I wanted to start this with the statement, “we are better than this,” but alas, we are not. At the El Paso Del Norte Border Patrol processing facility, 900 or more human beings have been stuffed into holding cells designed for 125 people. Regardless of if you want to call them non-resident aliens, refugees, asylum seekers, illegal aliens, criminals, or scum of the earth, they are human beings. They bleed red blood cells; they have frontal lobes, are bipedal, their liver is the lower right, they have two kidneys (mostly), two eyes, two ears, a mouth, they even have an anus.
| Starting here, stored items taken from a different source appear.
Lemma error_events_witness :
  Forall (fun c => c ∉ Map_properties) ["ethereum"; "ethereum"; "solana"] ∧
  length (registry
            (deliver_errors (H := keeping) None ["ethereum"; "ethereum"; "solana"]
               (new_exporter (H := keeping) [])).2 : list CounterObject) = 3.
Proof.
  assert (Hall : Forall (fun c => c ∉ Map_properties) ["ethereum"; "ethereum"; "solana"])
    by (repeat constructor; apply (bool_decide_unpack (_ ∉ _)); vm_compute; exact I).
  split; [exact Hall|].
  destruct (every_error_event_registers_a_new_counter None
              ["ethereum"; "ethereum"; "solana"] (new_exporter (H := keeping) []) Hall)
    as (_ & Hreg & _).
  rewrite Hreg. reflexivity.
Defined.

End CounterRuns.
Lemma forward_payload_kind (w : window feats)
    (generate_kwargs : gmap string pyval) (n : nat) (o : model_output logit) :
  forward_ w generate_kwargs = (n, Ok o) ->
  if bool_decide (pipeline_type = CtcWithLM)
  then exists frames, o_payload o = Logits frames
  else exists toks, o_payload o = Tokens toks.
Proof.
  unfold _forward.
  destruct pipeline_type; cbn;
    [|destruct (p_key (w_processed w)); [discriminate|]..];
    repeat (match goal with
            | |- context [match ?x with _ => _ end] =>
                match x with
                | w_stride w => destruct (w_stride w)
                | inputs_to_logits_ratio => destruct inputs_to_logits_ratio
                end
            | |- context [py_qdiv ?a ?b] => destruct (py_qdiv a b)
            | |- context [rescale_one ?a ?b] => destruct (rescale_one a b)
            end; cbn);
    intros Hfw; inversion Hfw; subst; cbn; eexists; reflexivity.
Qed.

Lemma forward_extra (w : window feats)
    (generate_kwargs : gmap string pyval) (n : nat) (o : model_output logit) :
  forward_ w generate_kwargs = (n, Ok o) -> o_extra o = w_extra w.
Proof.
  unfold _forward.
  destruct pipeline_type; cbn;
    [|destruct (p_key (w_processed w)); [discriminate|]..];
    repeat (match goal with
            | |- context [match ?x with _ => _ end] =>
                match x with
                | w_stride w => destruct (w_stride w)
                | inputs_to_logits_ratio => destruct inputs_to_logits_ratio
                end
            | |- context [py_qdiv ?a ?b] => destruct (py_qdiv a b)
            | |- context [rescale_one ?a ?b] => destruct (rescale_one a b)
            end; cbn);
    intros Hfw; inversion Hfw; subst; reflexivity.
Qed.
The conditions are so bad that there is no space to sit or lie down. Some of the detainees (let’s call them detainees) end up standing on the open toilets to get some extra space from the overcrowding. But wait, there is more. Sixty-six percent of the detainees held have been in holding for more than 72 hours – that violates U.S. law.  Four percent have been held for two or more weeks, which spits on U.S. law. Who reported and documented this overcrowding? Fake news? The liberal left? George Soros? Russian trolls? No, it is documented by the Department of Homeland Security – our government – We the People.
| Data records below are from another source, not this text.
(** ** The first pass and the pooled remainder *)

#[local] Arguments Nat.min : simpl never.

Lemma first_pass_acc groups lvls plan g :
  first_pass groups lvls plan g =
    (plan ++ (first_pass groups lvls [] g).1, (first_pass groups lvls [] g).2).
Proof.
  revert plan g. induction lvls as [|lvl lvls IH]; intros plan g; simpl.
  { by rewrite app_nil_r. }
  destruct (shuffle (group_of groups lvl) g) as [pool g'].
  rewrite (IH (plan ++ _)), (IH (take _ _)). simpl. by rewrite app_assoc.
Qed.

Lemma first_pass_cons groups lvl lvls g :
  let pool := (shuffle (group_of groups lvl) g).1 in
  let g' := (shuffle (group_of groups lvl) g).2 in
  first_pass groups (lvl :: lvls) [] g =
    (take (2 `min` length pool) pool ++ (first_pass groups lvls [] g').1,
     (first_pass groups lvls [] g').2).
Proof.
  simpl. destruct (shuffle (group_of groups lvl) g) as [pool g'].
  by rewrite first_pass_acc.
Qed.

Lemma first_pass_submseteq groups lvls g :
  (first_pass groups lvls [] g).1 ⊆+ concat (group_of groups <$> lvls).
Proof.
  revert g. induction lvls as [|lvl lvls IH]; intros g; [done|].
  rewrite first_pass_cons. simpl. apply submseteq_app; [|apply IH].
  etrans; [apply submseteq_take|].
  apply Permutation_submseteq, shuffle_Permutation.
Qed.

Lemma first_pass_length groups lvls g :
  length (first_pass groups lvls [] g).1 =
    sum_list ((λ lvl, 2 `min` length (group_of groups lvl)) <$> lvls).
Proof.
  revert g. induction lvls as [|lvl lvls IH]; intros g; [done|].
  rewrite first_pass_cons. simpl.
  rewrite length_app, length_take, IH, shuffle_length. f_equal. lia.
Qed.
This treatment of detainees isn’t the first time in our history as a country where we have treated human beings worse than farm animals. Let us remember, “free range” chickens are all the rage these days, and the people in these holding cells are packed like chickens in factory farms. Human beings are being treated by We the People worse than farm animals in an industrial setting. Sleep well tonight with that thought running through your head.

During the Gulf War, there was the mistreatment of Iraqi prisoners of war. During World War II there was internment of Japanese nationals while members of the German-American Bund got a free pass. Those German-Americans were white, but those sneaky Japanese, well they were brown and easy to spot.

Both sides of the United States Civil War committed atrocities to prisoners of war, with the Confederacy providing particularly horrific treatment to Union prisoners. Then there were the indigenous peoples of North America, stuffed onto reservations with no resources; their children were taken away for cultural education, all under the banner of manifest destiny. If we go even further back, there was the gathering up of indigenous people living in New England praying towns and abandoned on Deer Island in Boston Harbor with no food, water, clothing or shelter. Over 300 froze to death in the name of colonial security.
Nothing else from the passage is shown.